Title ban is an 'abuse of power', court told

November 26, 1999

Title hopefuls: Liverpool Hope college secretary Tony Grayson and director of

marketing Sharon Bassett at the High Court in London Ministers' clampdown on the unauthorised use of the title "university college" is so unfair it is an abuse of power, the High Court heard this week.

The claims were made by counsel for Liverpool Hope University College, which took its quest to keep its unauthorised name to the High Court this week, after winning a judicial review of ministers' moves to enforce a ban. The college's counsel, Michael Fordham, said the case, against secretary of state David Blunkett, had "chilling features".

The judge, Mr Justice Newman, heard that Liverpool Hope had defied a government ban on the use of the "university college" title enforced in February this year under section 39 of the 1998 Teaching and Higher Education Act. Under the act, only institutions that have the power to award their own degrees or are a constituent college of another university are allowed to call themselves "university college". Liverpool Hope, a church college, does not meet the criteria, as its degrees are accredited by Liverpool University.

The court heard claims that Liverpool Hope had been misled by higher education minister Baroness Blackstone, who had told its principal in response to a conference question in March 1998 that it would not need to seek degree-awarding powers to retain the "university college" title, as it had such close and historical ties with Liverpool University.

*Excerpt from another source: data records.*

(* ===== verification/RestoreLease.v ===== *)
(** * Session: restore leases

    Models [shared/session/src/restore_lease.rs]: the durable lease that lets a
    host restore a resource it changed, after retries and crashes, with the
    validated identifiers it carries.  Strings are their UTF-8 bytes; SHA-256
    (the [sha2] package) is a parameter. *)

From S2P Require Import Prelude.

Definition MAX_IANA_TIMEZONE_BYTES : Z := 128.
Definition MAX_LEASE_OWNER_BYTES : Z := 128.
Definition MAX_STATE_FINGERPRINT_BYTES : Z := 64 * 1024.

(** ** Identifiers *)

Inductive IanaTimeZoneError :=
| ZoneEmpty | ZoneTooLong | Absolute | EmptySegment | DotSegment | UnsupportedCharacter.

Definition SLASH : Z := 47.
Definition DOT : Z := 46.

(** [u8::is_ascii_alphanumeric] or one of [_], [-], [+]. *)
Definition zone_byte (b : Z) : bool :=
  (48 <=? b) && (b <=? 57) || (65 <=? b) && (b <=? 90) || (97 <=? b) && (b <=? 122)
  || (b =? 95) || (b =? 45) || (b =? 43).

(** [str::split('/')]. *)
Fixpoint split_slash (value : list Z) : list (list Z) :=
  match value with
  | [] => [[]]
  | b :: value =>
    if b =? SLASH then [] :: split_slash value
    else match split_slash value with
         | segment :: segments => (b :: segment) :: segments
         | [] => [[b]]
         end
  end.

Definition validate_segment (segment : list Z) : result IanaTimeZoneError unit :=
  if bool_decide (segment = []) then Err EmptySegment
  else if bool_decide (segment = [DOT]) || bool_decide (segment = [DOT; DOT]) then Err DotSegment
  else if negb (forallb zone_byte segment) then Err UnsupportedCharacter
  else Ok tt.

Definition validate_iana_timezone (value : list Z) : result IanaTimeZoneError unit :=
  if bool_decide (value = []) then Err ZoneEmpty
  else if MAX_IANA_TIMEZONE_BYTES <? len value then Err ZoneTooLong
  else if bool_decide (head value = Some SLASH) then Err Absolute
  else forM_err validate_segment (split_slash value).

(** [IanaTimeZone] is its string. *)
Definition IanaTimeZone_new (value : list Z) : result IanaTimeZoneError (list Z) :=
  _ ← validate_iana_timezone value;
  Ok value.

Inductive LeaseOwnerIdError := OwnerEmpty | OwnerTooLong.

Definition LeaseOwnerId_new (value : list Z) : result LeaseOwnerIdError (list Z) :=
  if bool_decide (value = []) then Err OwnerEmpty
  else if MAX_LEASE_OWNER_BYTES <? len value then Err OwnerTooLong
  else Ok value.

(** The error of [StateFingerprint] carries nothing. *)
Definition StateFingerprint_from_bytes {D} (sha256 : list Z -> D) (state : list Z) : result unit D :=
  if MAX_STATE_FINGERPRINT_BYTES <? len state then Err tt else Ok (sha256 state).

(** ** The lease *)

Inductive RestoreResource :=
| Timezone | Display | AudioDefaultDevice | DesksideInput | DesksideDisplay.

Inductive RestorePhase := Armed | Applying | Applied | Restoring | Restored | Conflicted.

Inductive RestoreEvent :=
| BeginApply | ApplySucceeded | BeginRestore | RestoreSucceeded | OwnershipConflict.

Inductive RecoveryDirective :=
| RemoveUnmutatedJournal | RestoreOriginal | RemoveRestoredJournal | HoldForOperator.

#[global] Instance RestorePhase_eq_dec : EqDecision RestorePhase.
Proof. solve_decision. Defined.
#[global] Instance RecoveryDirective_eq_dec : EqDecision RecoveryDirective.
Proof. solve_decision. Defined.

Record RestoreTransitionError := mkTransitionError { err_phase : RestorePhase; err_event : RestoreEvent }.

Section Lease.
Context {D : Type} `{EqDecision D}.

Record RestoreLease := mkLease {
  resource : RestoreResource;
  owner : list Z;
  original : D;
  target : D;
  phase : RestorePhase
}.

Definition arm (r : RestoreResource) (o : list Z) (original target : D) : RestoreLease :=
  mkLease r o original target Armed.

Definition set_phase (l : RestoreLease) (p : RestorePhase) : RestoreLease :=
  mkLease (resource l) (owner l) (original l) (target l) p.

(** The transition table of [apply]. *)
Definition next_phase (p : RestorePhase) (e : RestoreEvent) : option RestorePhase :=
  match p, e with
  | (Armed | Applying), BeginApply => Some Applying
  | (Applying | Applied), ApplySucceeded => Some Applied
  | (Applying | Applied | Restoring), BeginRestore => Some Restoring
  | (Restoring | Restored), RestoreSucceeded => Some Restored
  | (Applying | Applied | Restoring | Conflicted), OwnershipConflict => Some Conflicted
  | _, _ => None
  end.

Definition apply (l : RestoreLease) (e : RestoreEvent)
  : RestoreLease * result RestoreTransitionError RestorePhase :=
  match next_phase (phase l) e with
  | Some next => (set_phase l next, Ok next)
  | None => (l, Err (mkTransitionError (phase l) e))
  end.

Definition recovery_directive (l : RestoreLease) (current : D) : RecoveryDirective :=
  match phase l with
  | Armed => RemoveUnmutatedJournal
  | Restored => RemoveRestoredJournal
  | Conflicted => HoldForOperator
  | Applying | Applied | Restoring =>
    if decide (current = original l) then RemoveRestoredJournal
    else if decide (current = target l) then RestoreOriginal
    else HoldForOperator
  end.

Definition adjudicate_recovery (l : RestoreLease) (current : D) : RestoreLease * RecoveryDirective :=
  let directive := recovery_directive l current in
  if bool_decide (directive = HoldForOperator)
     && match phase l with Applying | Applied | Restoring => true | _ => false end
  then (set_phase l Conflicted, directive) else (l, directive).

(** ** A host that follows the phases

    The documentation of the phases says when the host may touch the resource:
    its state changes towards the target only while the durable phase is
    [Applying] and back only while it is [Restoring], in any number of steps
    that a crash may interrupt; success is recorded only once the state is the
    target, resp. the original; a conflict only when it is neither.  A crash
    loses nothing durable, so recovery is just another step.  Between any two
    steps another owner may change the resource to anything.  The last
    component of a state is what the resource was when the host last wrote it
    or recorded what it saw there: what the host left. *)







End Lease.
Arguments RestoreLease : clear implicits.

(** ** Identifiers: the grammar *)

Fixpoint join_slash (segments : list (list Z)) : list Z :=
  match segments with
  | [] => []
  | [segment] => segment
  | segment :: segments => segment ++ SLASH :: join_slash segments
  end.

Lemma split_slash_nonempty value : split_slash value <> [].
Proof. destruct value as [|b value]; cbn; [done|]. destruct (b =? SLASH); [done|]. by destruct (split_slash value). Qed.

Lemma join_split value : join_slash (split_slash value) = value.
Proof.
  induction value as [|b value IH]; [done|]. cbn. pose proof (split_slash_nonempty value).
  destruct (Z.eqb_spec b SLASH) as [->|]; destruct (split_slash value) as [|s [|s' ss]] eqn:E; try done.
  - cbn in *. by rewrite IH.
  - cbn in *. by rewrite IH.
  - cbn in *. by rewrite IH.
  - cbn in *. by rewrite <- IH.
Qed.

Lemma split_join segments :
  segments <> [] -> Forall (Forall (fun b => b <> SLASH)) segments -> split_slash (join_slash segments) = segments.
Proof.
  induction segments as [|s segments IH]; [done|]. intros _ H. apply Forall_cons in H as [Hs H].
  destruct segments as [|s' segments].
  - cbn. induction Hs as [|b s Hb Hs IHs]; cbn; [done|]. rewrite IHs.
    by destruct (Z.eqb_spec b SLASH).
  - change (join_slash (s :: s' :: segments)) with (s ++ SLASH :: join_slash (s' :: segments)).
    induction Hs as [|b s Hb Hs IHs]; cbn [app split_slash].
    + rewrite Z.eqb_refl. by rewrite IH.
    + rewrite IHs. by destruct (Z.eqb_spec b SLASH).
Qed.

Definition zone_segment (s : list Z) : Prop := s <> [] /\ Forall (fun b => zone_byte b = true) s.

Lemma zone_byte_not_special b : zone_byte b = true -> b <> SLASH /\ b <> DOT.
Proof. intros H. split; intros ->; by vm_compute in H. Qed.

Lemma forallb_Forall {A} (p : A -> bool) l : forallb p l = true <-> Forall (fun x => p x = true) l.
Proof.
  induction l as [|x l IH]; cbn; [done|]. rewrite Forall_cons, andb_true_iff. by rewrite IH.
Qed.

Lemma validate_segment_Ok s : validate_segment s = Ok tt <-> zone_segment s.
Proof.
  unfold validate_segment, zone_segment. case_bool_decide; [naive_solver|].
  destruct (bool_decide (s = [DOT]) || _) eqn:E.
  - split; [done|]. intros [_ H1]. apply orb_true_iff in E as [E|E]; apply bool_decide_eq_true in E as ->;
      apply Forall_cons in H1 as [H1 _]; by destruct (zone_byte_not_special _ H1).
  - rewrite <- forallb_Forall. destruct (forallb zone_byte s); naive_solver.
Qed.

(** ** Properties *)



(** The journal can be replayed: an event that was applied can be applied
    again with the same outcome, adjudication repeated gives the same directive
    and a state found unknown stays held; a restored lease accepts only the
    repetition of its restoration, and a conflicted one no other event. *)
Theorem restore_replay_idempotent {D} `{EqDecision D} (l : RestoreLease D) (e : RestoreEvent) (d : D) :
  (forall l' p, apply l e = (l', Ok p) -> apply l' e = (l', Ok p) /\ phase l' = p) /\
  (forall l' dir, adjudicate_recovery l d = (l', dir) ->
     adjudicate_recovery l' d = (l', dir) /\
     (dir = HoldForOperator -> phase l' = Conflicted /\ forall d', recovery_directive l' d' = HoldForOperator)) /\
  (phase l = Restored -> is_ok (apply l e).2 = true -> e = RestoreSucceeded) /\
  (phase l = Conflicted -> is_ok (apply l e).2 = true -> e = OwnershipConflict).
Proof.
  split_and!.
  - unfold apply. intros l' p. destruct (next_phase (phase l) e) as [q|] eqn:E; [|done].
    intros [= <- <-]. cbn.
    assert (Hq : next_phase q e = Some q) by (destruct (phase l), e; by simplify_eq/=). by rewrite Hq.
  - intros l' dir. unfold adjudicate_recovery, recovery_directive.
    destruct (phase l) eqn:E; [|destruct (decide (d = original l)) as [Ho|Ho];
      [|destruct (decide (d = target l)) as [Ht|Ht]]..| |]; cbn; intros Eq; injection Eq as <- <-; cbn;
      rewrite ?E; repeat first [rewrite decide_True by done|rewrite decide_False by done]; cbn;
      (split; [done|intros Hd; try discriminate Hd; split; done]).
  - unfold apply. intros ->. by destruct e.
  - unfold apply. intros ->. by destruct e.
Qed.

Lemma restore_replay_idempotent_witness :
  let l := set_phase (arm Display [1] 5 6) Applied in
  apply l BeginRestore = (set_phase l Restoring, Ok Restoring) /\
  apply (set_phase l Restoring) BeginRestore = (set_phase l Restoring, Ok Restoring).
Proof.
  destruct (restore_replay_idempotent (set_phase (arm Display [1] 5 6) Applied) BeginRestore 5) as (H & _).
  split; [reflexivity|]. apply (H _ _ eq_refl).
Defined.

(** A time-zone identifier is accepted exactly when it is a relative path of
    at most 128 bytes made of non-empty names over letters, digits, [_], [-] and
    [+]: it cannot name an absolute path, a parent directory or anything outside
    the zone directory. *)
Theorem timezone_grammar_exact (value : list Z) :
  IanaTimeZone_new value = Ok value <->
  len value <= MAX_IANA_TIMEZONE_BYTES /\
  exists segments, value = join_slash segments /\ segments <> [] /\ Forall zone_segment segments.
Proof.
  assert (Hv : validate_iana_timezone value = Ok tt <-> IanaTimeZone_new value = Ok value).
  { unfold IanaTimeZone_new. by destruct (validate_iana_timezone value) as [[]|]. }
  rewrite <- Hv. clear Hv. unfold validate_iana_timezone.
  assert (Hseg : forM_err validate_segment (split_slash value) = Ok tt <-> Forall zone_segment (split_slash value)).
  { rewrite forM_err_Ok. apply Forall_iff. intros s. apply validate_segment_Ok. }
  assert (Hex : Forall zone_segment (split_slash value) <->
    exists segments, value = join_slash segments /\ segments <> [] /\ Forall zone_segment segments).
  { split.
    - intros H. exists (split_slash value). rewrite join_split. by split_and!; [|apply split_slash_nonempty|].
    - intros (segs & -> & Hne & H). rewrite split_join; [done..|].
      eapply Forall_impl; [exact H|]. intros s [_ Hs]. eapply Forall_impl; [exact Hs|].
      intros b Hb. by apply zone_byte_not_special. }
  case_bool_decide as H0; [|destruct (Z.ltb_spec MAX_IANA_TIMEZONE_BYTES (len value))];
    [|split; [done|]; intros [? _]; lia|case_bool_decide as H1].
  - subst value. split; [done|]. intros [_ Hs]. apply Hex in Hs. cbn in Hs.
    apply Forall_cons in Hs as [[Hs _] _]. done.
  - split; [done|]. intros [_ Hs]. apply Hex in Hs. destruct value as [|b value]; [done|].
    cbn in H1. injection H1 as ->. cbn in Hs. apply Forall_cons in Hs as [[Hs _] _]. done.
  - rewrite Hseg, Hex. naive_solver.
Qed.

The court heard that when it was made clear by ministers in June 1998 that Liverpool Hope would need degree-awarding powers to use the "university college" title, it had not had a chance to apply for them because ministers did not set the criteria to be used to confer such powers until October 1999, eight months after the ban was put in place. Counsel also argued that ministers had reneged on assurances that reasonable time would be given for colleges to seek authorisation to use the title before the ban was enforced.

The court heard that it was unfair to offer "indulgence" to Warrington and Scarborough colleges, which were given special permission by ministers to use "university college", without allowing Hope similar concessions.

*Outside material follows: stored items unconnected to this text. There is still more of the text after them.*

(* ===== verification/AnnexB.v ===== *)
(** * Media: access units as NAL units

    Models [shared/media/src/annexb.rs]: walking length-prefixed samples and
    Annex B access units, rewriting the first as the second, and classifying
    NAL units by the negotiated codec.  Visiting a unit with a closure becomes
    the list of the units visited, in order; the loops carry fuel. *)

From S2P Require Import Prelude.

Inductive NalCodec := H264 | H265.

Definition START_CODE : list Z := [0; 0; 0; 1].

Definition nal_is_irap (nal : list Z) (codec : NalCodec) : bool :=
  match codec with
  | H264 =>
    match nal with
    | [] => false
    | header :: body =>
      if negb (Z.land header 0x80 =? 0) || bool_decide (body = []) then false
      else
        let nal_ref_idc := Z.land (Z.shiftr header 5) 0x03 in
        (Z.land header 0x1F =? 5) && negb (nal_ref_idc =? 0)
    end
  | H265 =>
    if len nal <? 3 then false
    else
      let nal_type := Z.land (Z.shiftr (byte_at nal 0) 1) 0x3F in
      let temporal_id_plus_one := Z.land (byte_at nal 1) 0x07 in
      if negb (Z.land (byte_at nal 0) 0x80 =? 0) || (temporal_id_plus_one =? 0) || (47 <? nal_type)
      then false
      else (16 <=? nal_type) && (nal_type <=? 21) && (temporal_id_plus_one =? 1)
  end.

Definition nal_is_parameter_set (nal : list Z) (codec : NalCodec) : bool :=
  match nal with
  | [] => false
  | header :: _ =>
    match codec with
    | H264 =>
      (Z.land header 0x80 =? 0)
      && ((Z.land header 0x1F =? 7) || (Z.land header 0x1F =? 8))
      && negb (Z.land (Z.shiftr header 5) 0x03 =? 0)
    | H265 =>
      let nal_type := Z.land (Z.shiftr header 1) 0x3F in
      (Z.land header 0x80 =? 0) && ((32 <=? nal_type) && (nal_type <=? 34))
    end
  end.
Record surface_ok (s : CaptureSurface) (importer : CaptureImporter) : Prop := {
  so_output : surface_output s = importer_output importer;
  so_generation : surface_generation s = importer_generation importer;
  so_coded : coded_width (geometry s) <> 0 /\ coded_height (geometry s) <> 0;
  so_visible : rect_width (visible (geometry s)) <> 0 /\ rect_height (visible (geometry s)) <> 0 /\
    rect_inside (visible (geometry s)) (coded_width (geometry s)) (coded_height (geometry s));
  so_count : len (planes s) = plane_count (surface_format s) /\ len (buffer_sizes s) <= MAX_CAPTURE_PLANES;
  so_planes : forall i p, read_at (planes s) i = Some p -> exists row_bytes size, plane_fits s i p row_bytes size;
  so_apart : forall i j p q, read_at (planes s) i = Some p -> read_at (planes s) j = Some q -> i < j -> apart p q;
  so_colour : surface_colour s = importer_colour importer;
  so_path : path_ok s importer (compare_gpus (surface_gpu s) (encoder_gpu importer));
  so_sequence : forall last, importer_last_sequence importer = Some last -> last < capture_sequence (timestamps s)
}.

(** The machine widths of a surface. *)
Record surface_wf (s : CaptureSurface) : Prop := {
  sw_coded : in_width 32 (coded_width (geometry s)) /\ in_width 32 (coded_height (geometry s));
  sw_visible : in_width 64 (rect_x (visible (geometry s))) /\ in_width 64 (rect_y (visible (geometry s))) /\
    in_width 64 (rect_width (visible (geometry s))) /\ in_width 64 (rect_height (visible (geometry s)));
  sw_planes : Forall (fun p => in_width 8 (plane_buffer p) /\ in_width 64 (plane_offset p) /\
    in_width 32 (plane_stride p) /\ in_width 64 (plane_size p)) (planes s)
}.
(** ** The unbounded queue the mailbox stands for *)

(** What the worker sees of an attempt. *)
Inductive View :=
| ViewFrame (token : T) (surface : ValidatedCaptureSurface) (damage : DamageEvidence) (superseded : Z)
| ViewClosed | ViewTimedOut | ViewWaiting.

Definition view_of (outcome : TakeOutcome) : View :=
  match outcome with
  | Leased f _ => ViewFrame (q_token f) (q_surface f) (q_damage f) (q_superseded f)
  | TakeClosed _ => ViewClosed
  | TimedOut => ViewTimedOut
  | Waiting => ViewWaiting
  end.

(** The steps of the mailbox itself; a lease's own steps do not touch its queue. *)
Definition mail_step (m : CaptureMailbox) (op : Op) : CaptureMailbox * option View :=
  match op with
  | OpPush now token surface => ((push m now token surface).1, None)
  | OpAttempt expired => let '(m, outcome) := take_attempt m expired in (m, Some (view_of outcome))
  | OpFinish | OpDrop _ => (m, None)
  | OpCarry damage => (carry_damage m damage, None)
  | OpClose => (close m, None)
  | OpDrain => ((drain m).1, None)
  end.

(** The specification keeps every frame since the last take, the evidence
    they and the carried observations brought, and what is carried now. *)
Record Intake := mkIntake {
  in_frames : list (T * ValidatedCaptureSurface);
  in_evidence : list DamageEvidence;
  in_carried : list DamageEvidence;
  in_closed : bool
}.

Definition intake_new : Intake := mkIntake [] [] [] false.

Fixpoint all_regions (l : list DamageEvidence) : option (list PixelRect) :=
  match l with
  | [] => Some []
  | Regions rects :: l => rest ← all_regions l; Some (rects ++ rest)
  | _ :: _ => None
  end.

Definition evidence_is_full (d : DamageEvidence) : bool := match d with EvidenceFull => true | _ => false end.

"To conclude, there are chilling features of the case, which must give your lordship considerable unease," said Mr Fordham.

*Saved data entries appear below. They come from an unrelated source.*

Lemma lost_at_begin p events deadline resuming t :
  lost_at p events deadline resuming -> t < deadline -> lost_at p (events ++ [(BeginResume, t)]) deadline true.
Proof.
  intros (pre & lost & post & -> & H1 & H2 & H3) Ht. exists pre, lost, (post ++ [(BeginResume, t)]).
  split; [by rewrite <- app_assoc|]. split; [done|]. split; [done|].
  intros _. exists t. split; [|done]. apply elem_of_app. right. by apply list_elem_of_singleton.
Qed.

Lemma lost_at_weaken p events deadline resuming :
  lost_at p events deadline resuming -> lost_at p events deadline false.
Proof. intros (pre & lost & post & ? & ? & ? & ?). exists pre, lost, post. done. Qed.

Lemma waiting_state p events :
  match state (reconnect_run (DirectReconnect_new p) events) with
  | Detached d g => lost_at p events d false
  | Resuming d g => lost_at p events d true
  | _ => True
  end.
Proof.
  induction events as [|[e t] events IH] using rev_ind.
  { cbn. by destruct (is_disabled p). }
  rewrite reconnect_run_app. cbn [reconnect_run fold_left].
  destruct (apply_state (reconnect_run (DirectReconnect_new p) events) e t) as [_ Hs].
  rewrite reconnect_run_policy in Hs.
  destruct (state (apply _ e t).1) as [| |d g|d g| |] eqn:E; try done.
  - destruct Hs as [(Ha & -> & -> & _)|[Hd|(Hr & -> & _)]].
    + exists events, t, []. done.
    + rewrite Hd in IH. by apply lost_at_snoc.
    + rewrite Hr in IH. by apply lost_at_snoc, (lost_at_weaken _ _ _ true).
  - destruct Hs as [Hr|(Hd & -> & Ht)].
    + rewrite Hr in IH. by apply lost_at_snoc.
    + rewrite Hd in IH. by eapply lost_at_begin.
Qed.

Lemma start_media_resumes r e t :
  start_media (apply r e t).2 = true ->
  e = ResumeAccepted /\ state (apply r e t).1 = Attached /\ exists d g, state r = Resuming d g /\ t < d.
Proof.
  unfold apply, begin_drain, detach. destruct (state r) eqn:Es, e; cbn; try done;
    repeat match goal with |- context [if ?b then _ else _] => destruct b eqn:? end; cbn; try done.
  intros _. boolify. split; [done|]. split; [done|]. by exists deadline, timer_generation.
Qed.

Definition NONCE_BYTES : nat := 32.

Definition slot_op_wf (op : SlotOp) : Prop :=
  match op with Attempt _ n next => length n = NONCE_BYTES /\ length next = NONCE_BYTES | Revoke => True end.

Record slot_wf (s : DirectResumeSlot) : Prop := {
  sl_generation : in_width 64 (slot_generation s);
  sl_nonce : length (slot_nonce s) = NONCE_BYTES
}.

Section SlotLemmas.
Context (ct_eq : list Z -> list Z -> bool).
(** What the constant-time comparison documents for slices of one length. *)
Hypothesis ct_eq_spec : forall a b, length a = length b -> ct_eq a b = true <-> a = b.

Lemma compare_and_rotate_spec s g n next :
  slot_wf s -> length n = NONCE_BYTES -> length next = NONCE_BYTES ->
  let '(s', r) := compare_and_rotate ct_eq s g n next in
  slot_wf s' /\
  match r with
  | Rotated g' n' => slot_active s = true /\ g = slot_generation s /\ n = slot_nonce s /\
      g' = g + 1 /\ n' = next /\ s' = mkSlot g' n' true
  | GenerationExhausted => slot_active s = true /\ g = slot_generation s /\ n = slot_nonce s /\ slot_active s' = false
  | Replayed => s' = s
  end.
Proof.
  intros [Hg Hn] Hl Hnext. unfold compare_and_rotate.
  destruct (slot_active s) eqn:Ea; cbn [negb orb]; [|done].
  destruct (Z.eqb_spec (slot_generation s) g) as [<-|]; cbn [negb orb]; [|done].
  destruct (ct_eq (slot_nonce s) n) eqn:En; cbn [negb]; [|done].
  apply ct_eq_spec in En; [subst n|congruence].
  destruct (checked_add 64 (slot_generation s) 1) as [g'|] eqn:Eg.
  - apply checked_add_Some in Eg as [-> Hmax]. split; [|done]. split; cbn; [|done].
    unfold in_width, umax in *. lia.
  - done.
Qed.

Lemma inactive_slot_wins_nothing ops : forall s,
  slot_active s = false -> winners ct_eq s ops = [] /\ issued ct_eq s ops = [].
Proof.
  induction ops as [|[g n next|] ops IH]; intros s Hs; cbn [winners issued slot_step]; [done| |].
  - unfold compare_and_rotate. rewrite Hs. cbn. by apply IH.
  - by apply IH.
Qed.

Lemma winners_in_order ops : forall s,
  slot_wf s -> Forall slot_op_wf ops -> slot_active s = true ->
  (exists rest, (slot_generation s, slot_nonce s) :: issued ct_eq s ops = winners ct_eq s ops ++ rest) /\
  ((slot_generation s, slot_nonce s) :: issued ct_eq s ops).*1 =
    seqZ (slot_generation s) (1 + len (issued ct_eq s ops)).
Proof.
  induction ops as [|[g n next|] ops IH]; intros s Hs Hops Ha; cbn [winners issued slot_step].
  - split; [by eexists|done].
  - apply Forall_cons in Hops as [[Hn Hx] Hops].
    pose proof (compare_and_rotate_spec s g n next Hs Hn Hx) as Hr.
    destruct (compare_and_rotate ct_eq s g n next) as [s' r]. destruct Hr as [Hs' Hr]. destruct r as [g' n'| |].
    + destruct Hr as (_ & -> & -> & -> & -> & ->).
      destruct (IH (mkSlot (slot_generation s + 1) next true) Hs' Hops eq_refl) as [[rest Hrest] Hseq].
      cbn [slot_generation slot_nonce] in Hrest, Hseq. split.
      * exists rest. by rewrite Hrest.
      * rewrite fmap_cons. cbn [fst]. rewrite Hseq, len_cons.
        pose proof (len_nonneg (issued ct_eq (mkSlot (slot_generation s + 1) next true) ops)).
        rewrite (seqZ_cons (slot_generation s)) by lia. f_equal. f_equal; lia.
    + subst s'. by apply IH.
    + destruct Hr as (_ & -> & -> & Hs0). destruct (inactive_slot_wins_nothing ops s' Hs0) as [-> ->].
      split; [by exists []|done].
  - destruct (inactive_slot_wins_nothing ops (slot_revoke s) eq_refl) as [-> ->]. split; [by eexists|done].
Qed.
End SlotLemmas.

Mark Hoskins, for Mr Blunkett, argued that ministers were seeking to end misuse of the title, as recommended by Lord Dearing, "as soon as possible". To have allowed all colleges in Hope's position to apply for degree-awarding powers would have created delays of at least three and a half years.

He said that the college and the court "should not put too much stock" in comments made at a

conference by Baroness Blackstone, and that her guidance had not disadvantaged the college.

He said there was no ambiguity in the law and that Liverpool Hope "openly admits it is continuing to act in breach of section 39 of the act" and is "misleading the public" by continuing to use the title.

Exemptions for Warrington and Scarborough were given because they were involved in merger talks with universities and were in a different position from Hope, so it was not unfair on Hope, Mr Hoskins said.